(** The loop invariant of [find_matching_student] after the students in
    [seen]: nothing chosen while nobody seen is within tolerance; otherwise
    the chosen student is within tolerance and no seen student within
    tolerance is closer. *)
Definition best_so_far (files : FaceData) (unknown : Encoding)
    (seen : list Student) (best : option Student * float) : Prop :=
  match fst best with
  | None =>
      snd best = PosInf /\
      forall s d, In s seen -> enrolled_distance files unknown s = Some d ->
                  fle d FACE_RECOGNITION_TOLERANCE = false
  | Some b =>
      In b seen /\
      enrolled_distance files unknown b = Some (snd best) /\
      fle (snd best) FACE_RECOGNITION_TOLERANCE = true /\
      forall s d, In s seen -> enrolled_distance files unknown s = Some d ->
                  fle d FACE_RECOGNITION_TOLERANCE = true ->
                  fle (snd best) d = true
  end.

End MatcherSpec.

Section TrackerSpec.

Import FaceRecognitionService Main.
Local Open Scope string_scope.

Variable face_distance : Encoding -> Encoding -> float.

(** The student a scan resolves to: the outcome of the first half of
    [api_check_attendance] (decode, detect, encode, match), [None] when that
    half raises. *)
Definition recognise (w : World) (picture : ImageData) : option Student :=
  match process_image_from_base64 picture with
  | Value (Some image) =>
      if Nat.eqb (List.length (detect_face image)) 0 then None
      else
        match get_face_encoding image with
        | None => None
        | Some encoding =>
            match find_matching_student face_distance (face_data w) encoding
                    (Models.get_all_students (db w)) with
            | Value (Some matched_student) => Some matched_student
            | _ => None
            end
        end
  | _ => None
  end.

(** An open session of a key: a row of the student and class, checked in
    on [day], with no check-out. *)
Definition open_session (d : Database) (sid : Z) (cls : string) (day : Z)
    (r : AttendanceLog) : Prop :=
  In r (attendance_logs d) /\
  log_student_id r = sid /\
  class_name r = Some cls /\
  Models.DATE (check_in_time r) = day /\
  check_out_time r = None.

□ □ □ □ □ □ □

## WHAT IS EXPECTED
Each line from the top of the records above through the line containing "snd best = PosInf /\" needs to be transcribed exactly, and no line after it.

## RESULT
(** The loop invariant of [find_matching_student] after the students in
    [seen]: nothing chosen while nobody seen is within tolerance; otherwise
    the chosen student is within tolerance and no seen student within
    tolerance is closer. *)
Definition best_so_far (files : FaceData) (unknown : Encoding)
    (seen : list Student) (best : option Student * float) : Prop :=
  match fst best with
  | None =>
      snd best = PosInf /\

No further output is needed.